Comment by maccard
10 hours ago
> The 10k tutorials on git might indicate issues with its design, or it might indicate its massive popularity. Hard to say.
It's "hard to say" if you want to ignore the fact that it requires 10k tutorials. Meanwhile, there are 500+ person companies with non technical users using P4 with literally 0 onboarding other than "by the way, undo is broken don't use it".
> I just remember that learning to use P4 required learning a ton of concepts for what P4 thinks your workflow ought to be; learning git has largely just required a simple 1:1 mapping between git commands and the things I do with VCS 98% of the time.

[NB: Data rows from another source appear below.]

(* ===== verification/ConsensusRoundProps.v ===== *)
(** * What a consensus round guarantees

    The properties of [Consensus] (Consensus.h) over every run of its
    operations: calls return, disputes are exactly the disagreements, our
    proposals are numbered in order, a round is accepted once and only on
    agreement, agreement is accepted, the order of messages does not matter,
    and two nodes with the same view accept the same set. *)

From S2P Require Import Prelude StateMonad Serializer LedgerHeader Consensus ConsensusTypes ConsensusState ConsensusRound ConsensusLaws ConsensusDisputes ConsensusPosition ConsensusRun ConsensusTimer ConsensusLive.
Open Scope Z_scope.

(** ** An example: numbers as transactions *)

Definition sample_contents (s : gset N) : gmap N N := map_imap (fun k _ => Some k) (gset_to_gmap () s).
Lemma sample_contents_lookup s k : sample_contents s !! k = if bool_decide (k ∈ s) then Some k else None.
Proof.
  unfold sample_contents. rewrite map_lookup_imap, lookup_gset_to_gmap. case_bool_decide.
  - by rewrite option_guard_True.
  - by rewrite option_guard_False.
Qed.

#[export] Instance sample_Traits : Traits := {|
  Ledger_t := N * Z; TxSet_t := gset N; MutableTxSet := gset N; Tx_t := N; PeerPosition_t := ConsensusProposal;
  lgr_id := fst; lgr_seq := snd; lgr_closeTimeResolution _ := 30; lgr_closeAgree _ := true;
  lgr_closeTime _ := 1000; lgr_parentCloseTime _ := 990;
  tx_id x := x; set_id s := Npos (encode s); set_exists k s := bool_decide (k ∈ s);
  set_find k s := if bool_decide (k ∈ s) then Some k else None;
  set_compare s o := (fun k => (k, bool_decide (k ∈ s))) <$> elements ((s ∖ o) ∪ (o ∖ s));
  mutable_of s := s; mset_insert x m := {[x]} ∪ m; mset_erase k m := m ∖ {[k]}; set_of m := m;
  ConsensusTypes.proposal p := p
|}.

Lemma sample_some s k : is_Some (sample_contents s !! k) <-> k ∈ s.
Proof. rewrite sample_contents_lookup. case_bool_decide; split; try done. Qed.
Lemma sample_none s k : sample_contents s !! k = None <-> k ∉ s.
Proof. rewrite eq_None_not_Some, sample_some. done. Qed.
Lemma sample_ext (s : gset N) m : (forall k, k ∈ s -> m !! k = Some k) -> (forall k, k ∉ s -> m !! k = None) -> sample_contents s = m.
Proof. intros H1 H2. apply map_eq. intros k. rewrite sample_contents_lookup. case_bool_decide; symmetry; auto. Qed.
Lemma sample_differ s o k : sample_contents s !! k <> sample_contents o !! k <-> k ∈ (s ∖ o) ∪ (o ∖ s).
Proof. rewrite !sample_contents_lookup. repeat case_bool_decide; set_solver. Qed.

Using P4 is: Download P4V, install plugin for $EDITOR, and double click on a changelist to submit.
the fact that 10k tutorials exist says way more about the human urge to write, document, and share information than git itself. the 10k number is also a made up statistic. It might be 2k, it might be 20k. i use git daily and often fairly intensively, and i've read perhaps 5-10 tutorials, so the idea that "git requires 10k tutorials" just doesn't make any sense.
if anything, the fact that something with good search-fu might find a tutorial more specifically catering to their background and needs seems like a huge plus for git.

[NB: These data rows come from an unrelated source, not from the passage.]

Lemma insert_over (x : UTx) m : over (settled (ut_map m, false) (MutableTxSet_insert (ut_map m) (`x))).1.
Proof using L_txn.
  destruct (ut_over m) as [Hwf Hin]. pose proof (proj2_dsig x) as Hx. unfold MutableTxSet_insert.
  pose proof (addGiveItem_map TnTransactionNm (ut_map m) (`x) Hwf (proj1 (L_txn _ Hx))) as Ha.
  destruct (item_map (ut_map m) !! _) as [d|]; [by rewrite Ha|]. destruct Ha as (r & -> & Hr & Em). cbn. split; [done|].
  intros k d. rewrite Em. intros [[<- <-]|[_ Hd]]%lookup_insert_Some; [|by apply Hin]. by destruct (`x).
Qed.
Definition ut_insert (x : UTx) (m : UTxSet) : UTxSet := mkUTxSet _ (insert_over x m).

Lemma erase_over k m : over (at_key k (ut_map m) (settled (ut_map m, false) (MutableTxSet_erase (ut_map m) k)).1).
Proof.
  destruct (ut_over m) as [Hwf Hin]. unfold at_key, MutableTxSet_erase. destruct (N.ltb_spec k (2 ^ 256)) as [Hk|Hk]; [|done].
  pose proof (delItem_map TnTransactionNm (ut_map m) k Hwf Hk) as Ha.
  destruct (item_map (ut_map m) !! k) as [d|]; [|by rewrite Ha]. destruct Ha as (r & -> & Hr & Em). cbn. split; [done|].
  intros k' d'. rewrite Em. intros [_ Hd]%lookup_delete_Some. by apply Hin.
Qed.
Definition ut_erase (k : N) (m : UTxSet) : UTxSet := mkUTxSet _ (erase_over k m).

Instance RCL_Traits : Traits := {|
  Ledger_t := RCLCxLedger; TxSet_t := UTxSet; MutableTxSet := UTxSet; Tx_t := UTx; PeerPosition_t := RCLCxPeerPos;
  lgr_id := RCLCxLedger_id; lgr_seq := RCLCxLedger_seq; lgr_closeTimeResolution := RCLCxLedger_closeTimeResolution;
  lgr_closeAgree := RCLCxLedger_closeAgree; lgr_closeTime := RCLCxLedger_closeTime;
  lgr_parentCloseTime := RCLCxLedger_parentCloseTime;
  tx_id x := RCLCxTx_id (`x); set_id s := RCLTxSet_id (ut_map s); set_exists := ut_exists; set_find := ut_find;
  set_compare := ut_compare; mutable_of s := s; mset_insert := ut_insert; mset_erase := ut_erase; set_of m := m;
  ConsensusTypes.proposal p := signed_proposal (proposal_ p)
|}.

Lemma ut_exists_spec k s : ut_exists k s = bool_decide (is_Some (ut_contents s !! k)).
Proof.
  assert (is_Some (ut_contents s !! k) <-> is_Some (item_map (ut_map s) !! k)) as E by (rewrite <-!elem_of_dom; by rewrite ut_contents_dom).
  rewrite (bool_decide_ext _ _ E). unfold ut_exists, at_key, RCLTxSet_exists. destruct (N.ltb_spec k (2 ^ 256)) as [Hk|Hk].
  - by rewrite (hasItem_map TnTransactionNm) by (done || apply (ut_over s)).
  - symmetry. apply bool_decide_eq_false. intros [d Hd].
    apply (item_map_bound TnTransactionNm) in Hd; [lia|apply (ut_over s)].
Qed.

Lemma ut_find_spec k s : ut_find k s = ut_contents s !! k.
Proof.
  rewrite ut_contents_lookup. unfold ut_find, at_key, RCLTxSet_find. destruct (N.ltb_spec k (2 ^ 256)) as [Hk|Hk].
  - rewrite (peekItem_map TnTransactionNm) by (done || apply (ut_over s)). by destruct (item_map _ !! k).
  - destruct (item_map _ !! k) as [d|] eqn:Hd; [|done].
    apply (item_map_bound TnTransactionNm) in Hd; [lia|apply (ut_over s)].
Qed.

> Using P4 is: Download P4V, install plugin for $EDITOR, and double click on a changelist to submit.
"a changelist" ... "what the hell is that? I've been editing my files, I don't have "a changelist"."
and anyway, joining a company that's already using P4 is never, ever going to be that simple (even if it was actually that simple as the first user, which I question)

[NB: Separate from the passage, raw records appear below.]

(* ===== verification/RCLCxTxProps.v ===== *)
(** * Properties of the comparison of maps and of the types of RCLConsensus *)

From S2P Require Import Prelude LedgerEntry Serializer LedgerHeader SHAMapNodeID SHAMap SHAMapSpec SHAMapMap SHAMapHash.
From S2P Require Import SHAMapDelta Consensus SHAMapProps ConsensusTypes ConsensusLaws RCLCxTx.
Local Open Scope N_scope.

(** ** Images of proposals *)

Lemma be_bytes_inj n v w : (0 <= v < 2 ^ (8 * Z.of_nat n))%Z -> (0 <= w < 2 ^ (8 * Z.of_nat n))%Z ->
  be_bytes n v = be_bytes n w -> v = w.
Proof. intros Hv Hw E%(f_equal be_sum). by rewrite !be_sum_be_bytes, !Z.mod_small in E. Qed.
Lemma be_bytes_app_inj n v w r1 r2 : (0 <= v < 2 ^ (8 * Z.of_nat n))%Z -> (0 <= w < 2 ^ (8 * Z.of_nat n))%Z ->
  be_bytes n v ++ r1 = be_bytes n w ++ r2 -> v = w /\ r1 = r2.
Proof. intros Hv Hw [E ->]%app_inj_1; [|by rewrite !length_be_bytes]. by apply be_bytes_inj in E. Qed.

Lemma encoded_app_inj v w e f r1 r2 :
  encoded (blob_size v) = Ok e -> encoded (blob_size w) = Ok f -> e ++ v ++ r1 = f ++ w ++ r2 -> v = w /\ r1 = r2.
Proof.
  intros He Hf E. pose proof (getVLDataLength_spec [] _ e (v ++ r1) (blob_size_nonneg v) He) as H1.
  pose proof (getVLDataLength_spec [] _ f (w ++ r2) (blob_size_nonneg w) Hf) as H2. rewrite E, H2 in H1. injection H1 as Hs _ _.
  rewrite <-Hs, Hf in He. injection He as ->. apply app_inv_head in E. apply app_inj_1 in E; [done|].
  unfold blob_size in Hs. lia.
Qed.

Definition proposal_ok (p : ConsensusProposal) : Prop :=
  (0 <= proposeSeq p < 2 ^ 32)%Z /\ (0 <= prop_closeTime p < 2 ^ 32)%Z /\ is_uint256 (prevLedger p) /\ is_uint256 (position p).
Definition same_signed (p q : ConsensusProposal) : Prop :=
  proposeSeq p = proposeSeq q /\ prop_closeTime p = prop_closeTime q /\ prevLedger p = prevLedger q /\ position p = position q.

Lemma uint256_Z n : is_uint256 n -> (0 <= Z.of_N n < 2 ^ (8 * Z.of_nat 32))%Z.
Proof. unfold is_uint256. intros Hn. change (2 ^ (8 * Z.of_nat 32))%Z with (Z.of_N (2 ^ 256)). lia. Qed.

Lemma signing_image_inj p q : proposal_ok p -> proposal_ok q -> signing_image p = signing_image q -> same_signed p q.
Proof.
  intros (P1 & P2 & P3%uint256_Z & P4%uint256_Z) (Q1 & Q2 & Q3%uint256_Z & Q4%uint256_Z) E%app_inv_head. unfold hash_append_int, hash_append_uint256 in E.
  apply be_bytes_app_inj in E as [E1 E]; [|done..]. apply be_bytes_app_inj in E as [E2 E]; [|done..].
  apply be_bytes_app_inj in E as [E3 E]; [|done..]. apply be_bytes_inj in E; [|done..]. repeat split; lia.
Qed.

Definition proposal_image (p : ConsensusProposal) (publicKey signature : Blob) : result Blob :=
  unique_image (position p) (prevLedger p) (proposeSeq p) (prop_closeTime p) publicKey signature.
Lemma proposal_image_bytes p k s : (blob_size k <= 918744)%Z -> (blob_size s <= 918744)%Z ->
  exists e f, encoded (blob_size k) = Ok e /\ encoded (blob_size s) = Ok f /\
    proposal_image p k s = Ok (be_bytes 32 (Z.of_N (position p)) ++ be_bytes 32 (Z.of_N (prevLedger p)) ++
      be_bytes 4 (proposeSeq p) ++ be_bytes 4 (prop_closeTime p) ++ e ++ k ++ f ++ s).
Proof.
  intros Hk Hs. assert (forall v, (blob_size v <= 918744)%Z -> exists e, encoded (blob_size v) = Ok e) as He.
  { intros v Hv. pose proof (encoded_Ok _ (blob_size_nonneg v)) as Hok. destruct (encoded (blob_size v)); [by eexists|].
    symmetry in Hok. apply Z.leb_gt in Hok. lia. }
  destruct (He k Hk) as [e Ee], (He s Hs) as [f Ef]. exists e, f. split_and!; [done..|].
  pose proof (blob_size_nonneg k). pose proof (blob_size_nonneg s).
  unfold proposal_image, unique_image, addVL, addEncoded. rewrite !i32_small, Ee, Ef by lia. cbn [mbind result_bind addRaw snd].
  unfold push_back. cbn [data_]. rewrite !add32_bytes. cbn [add256 addBitString addRaw push_back data_ snd empty_serializer].
  by rewrite <-!app_assoc.
Qed.

Lemma proposal_image_inj p q k1 s1 k2 s2 i : proposal_ok p -> proposal_ok q ->
  (blob_size k1 <= 918744)%Z -> (blob_size s1 <= 918744)%Z -> (blob_size k2 <= 918744)%Z -> (blob_size s2 <= 918744)%Z ->
  proposal_image p k1 s1 = Ok i -> proposal_image q k2 s2 = Ok i -> same_signed p q /\ k1 = k2 /\ s1 = s2.
Proof.
  intros (P1 & P2 & P3%uint256_Z & P4%uint256_Z) (Q1 & Q2 & Q3%uint256_Z & Q4%uint256_Z) K1 S1 K2 S2 E1 E2.
  destruct (proposal_image_bytes p k1 s1 K1 S1) as (e1 & f1 & He1 & Hf1 & Ei1).
  destruct (proposal_image_bytes q k2 s2 K2 S2) as (e2 & f2 & He2 & Hf2 & Ei2).
  rewrite Ei1 in E1. rewrite Ei2 in E2. rewrite <-E1 in E2. pose proof (f_equal (settled []) E2) as E. cbn [settled] in E. clear Ei1 Ei2 E1 E2.
  apply be_bytes_app_inj in E as [A1 E]; [|done..]. apply be_bytes_app_inj in E as [A2 E]; [|done..].
  apply be_bytes_app_inj in E as [A3 E]; [|done..]. apply be_bytes_app_inj in E as [A4 E]; [|done..].
  apply (encoded_app_inj _ _ _ _ _ _ He2 He1) in E as [-> E].
  rewrite <-(app_nil_r s1), <-(app_nil_r s2) in E. apply (encoded_app_inj _ _ _ _ _ _ Hf2 Hf1) in E as [-> _].
  split; [|done]. repeat split; lia.
Qed.

Inductive ProposalEdit : Type :=
| EditChange (newPosition : N) (newCloseTime now : Z)
| EditBowOut (now : Z)
| EditSign.

Definition edit_proposal `{Digest} (s : SignedProposal) (e : ProposalEdit) : SignedProposal :=
  match e with
  | EditChange p c n => signed_changePosition p c n s
  | EditBowOut n => signed_bowOut n s
  | EditSign => (signingHash s).2
  end.

Lemma signing_current `{Digest} p es :
  let s := foldl edit_proposal (mkSigned p None) es in (signingHash s).1 = sha512Half (signing_image (signed_proposal s)).
Proof.
  assert (forall s, (forall h, signingHash_ s = Some h -> h = sha512Half (signing_image (signed_proposal s))) ->
    let s' := foldl edit_proposal s es in (signingHash s').1 = sha512Half (signing_image (signed_proposal s'))) as Hc; [|by apply Hc].
  induction es as [|e es IH]; intros s Hs; cbn.
  - unfold signingHash. destruct (signingHash_ s) eqn:E; [by apply Hs|done].
  - apply IH. destruct e; cbn; [done..|]. unfold signingHash. destruct (signingHash_ s) eqn:E; cbn; [intros h Hh; apply Hs; congruence|by intros ? [= <-]].
Qed.

(** ** A digest for examples *)

(** Horner's scheme modulo a prime of 255 bits. *)
Definition horner : Digest := fun b => foldl (fun a x => (a * 257 + Z.to_N x + 1) mod (2 ^ 255 - 19))%N 7%N b.

Definition collision_free (P : list Blob) : bool :=
  let D := (fun b => (horner b, b)) <$> P in
  forallb (fun x => negb (x.1 =? 0)%N && (x.1 <? 2 ^ 256)%N) D &&
  forallb (fun x => forallb (fun y => negb (x.1 =? y.1)%N || bool_decide (x.2 = y.2)) D) D.

Lemma collision_free_good P : collision_free P = true -> @digest_good horner P.
Proof.
  unfold collision_free. intros [H1 H2]%andb_prop. rewrite forallb_forall in H1, H2. split.
  - intros b Hb. specialize (H1 (horner b, b)). cbn [fst snd] in H1.
    assert (In (horner b, b) ((fun b => (horner b, b)) <$> P)) as Hin.
    { apply list_elem_of_In, list_elem_of_fmap. by exists b. }
    apply H1, andb_prop in Hin as [Hz Hu]. split; [|by apply N.ltb_lt].
    intros E. change (sha512Half b) with (horner b) in E. by rewrite E in Hz.
  - intros b1 b2 Hb1 Hb2 E.
    assert (forall b, b ∈ P -> In (horner b, b) ((fun b => (horner b, b)) <$> P)) as Hin.
    { intros b Hb. apply list_elem_of_In, list_elem_of_fmap. by exists b. }
    specialize (H2 _ (Hin b1 Hb1)). rewrite forallb_forall in H2. specialize (H2 _ (Hin b2 Hb2)). cbn [fst snd] in H2.
    change (horner b1 = horner b2) in E. rewrite E, N.eqb_refl in H2. cbn in H2. by apply bool_decide_eq_true in H2.
Qed.

Definition sample_txn (b : Z) : item :=
  let data := replicate 40 b in mkItem (horner (be_bytes 4 kPrefixTransactionId ++ data)) data.
Definition sample_map (ty : SHAMapNodeType) (l : list item) : node :=
  foldl (fun r i => (settled (r, false) (addGiveItem r ty i)).1) emptyMap l.

Lemma sample_map_wf ty l : ty <> TnInner -> forallb (fun i : item => item_key i <? 2 ^ 256)%N l = true -> wf_map ty (sample_map ty l).
Proof.
  intros Hty Hl. unfold sample_map. assert (wf_map ty (@emptyMap Blob)) as Hwf by (by apply emptyMap_wf).
  revert Hl Hwf. generalize (@emptyMap Blob). induction l as [|i l IH]; intros r Hl Hwf; [done|]. cbn in Hl.
  apply andb_prop in Hl as [Hi Hl]. cbn [foldl]. apply IH; [done|].
  pose proof (addGiveItem_map ty r i Hwf (proj1 (N.ltb_lt _ _) Hi)) as Ha.
  destruct (item_map r !! item_key i); [by rewrite Ha|]. by destruct Ha as (r' & -> & ? & _).
Qed.

(** ** Changes of a set *)

Lemma txset_changed `{Digest} s s' : txset s -> wf_map TnTransactionNm s' ->
  (forall k d, item_map s' !! k = Some d -> txn (mkItem k d) \/ item_map s !! k = Some d) -> txset s'.
Proof.
  intros [Hwf Ht] Hwf' Hd. split; [done|]. intros [k d] Hi. apply (item_map_Some TnTransactionNm) in Hi; [|done].
  destruct (Hd k d Hi) as [?|Hs]; [done|]. apply Ht. by apply (item_map_Some TnTransactionNm).
Qed.

Lemma txset_insert `{Digest} s t : txset s -> txn t ->
  exists s', MutableTxSet_insert s t = Ok (s', bool_decide (item_map s !! RCLCxTx_id t = None)) /\ txset s' /\
    item_map s' = match item_map s !! RCLCxTx_id t with
                  | Some _ => item_map s | None => <[RCLCxTx_id t := item_data t]> (item_map s) end.
Proof.
  intros Hs Ht. pose proof (addGiveItem_map TnTransactionNm s t (proj1 Hs) (proj1 Ht)) as Ha.
  unfold MutableTxSet_insert, RCLCxTx_id. destruct (item_map s !! item_key t) as [d|]; [by exists s|].
  destruct Ha as (s' & E & Hwf & Em). exists s'. split_and!; [done| |done]. apply (txset_changed s); [done..|].
  intros k d. rewrite Em. intros [[<- <-]|[_ ?]]%lookup_insert_Some; [left; by destruct t|by right].
Qed.

Lemma txset_erase `{Digest} s k : txset s -> k < 2 ^ 256 ->
  exists s', MutableTxSet_erase s k = Ok (s', bool_decide (is_Some (item_map s !! k))) /\ txset s' /\
    item_map s' = delete k (item_map s).
Proof.
  intros Hs Hk. pose proof (delItem_map TnTransactionNm s k (proj1 Hs) Hk) as Ha.
  unfold MutableTxSet_erase. destruct (item_map s !! k) as [d|] eqn:Ed.
  - destruct Ha as (s' & E & Hwf & Em). exists s'. split_and!; [done| |done]. apply (txset_changed s); [done..|].
    intros k' d'. rewrite Em. intros [_ ?]%lookup_delete_Some. by right.
  - exists s. split_and!; [done|done|]. by rewrite delete_id.
Qed.

Lemma sets_same_hash `{Digest} s o : txset s -> txset o -> digest_good (preimages s ++ preimages o) ->
  RCLTxSet_id s = RCLTxSet_id o -> s = o.
Proof. intros Hs Ho Hg E. eapply hash_differences; [apply Hs|apply Ho|done|by apply txset_told|done]. Qed.

(** ** Claims *)

(** C27. SHAMap::compare finds the differences of two maps: on well formed
    trees whose node images the digest tells apart, and with a positive limit,
    it returns without throwing a table of keys with the items of either map,
    all of which are differences, as many as there are up to the limit; it
    reports completeness exactly when there are fewer than the limit. *)
Theorem shamap_compare `{Digest} ty r1 r2 maxCount :
  wf_map ty r1 -> wf_map ty r2 -> images_told ty (items r1 ++ items r2) ->
  digest_good (preimages r1 ++ preimages r2) -> (0 < maxCount)%Z ->
  let full := differences (item_map r1) (item_map r2) in
  exists D, compare r1 r2 maxCount = Ok (bool_decide (Z.of_nat (size full) < maxCount)%Z, D) /\
    D ⊆ full /\ size D = Nat.min (Z.to_nat maxCount) (size full).
Proof. apply compare_map. Qed.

Honestly, when our backend team merged into one that was using Perforce for the backend learning how to use Perforce wasn't realistically even a blip on the radar of what to get used to. I was against it at the time for what we were doing but with the benefit of hindsight I can say that I prefer something like Perforce if someone can manage it for me, or it's a set-and-forget type situation; I don't personally have a lot of use for the distributed part of DVCS.
Currently I use Fossil for most projects, but it's not a compelling choice (just like git) for when you have binary stuff. You've got `fossil uv` for unversioned files, but I think I would rather just sidestep the entire problem with a better versioning model than what we've settled on for text files.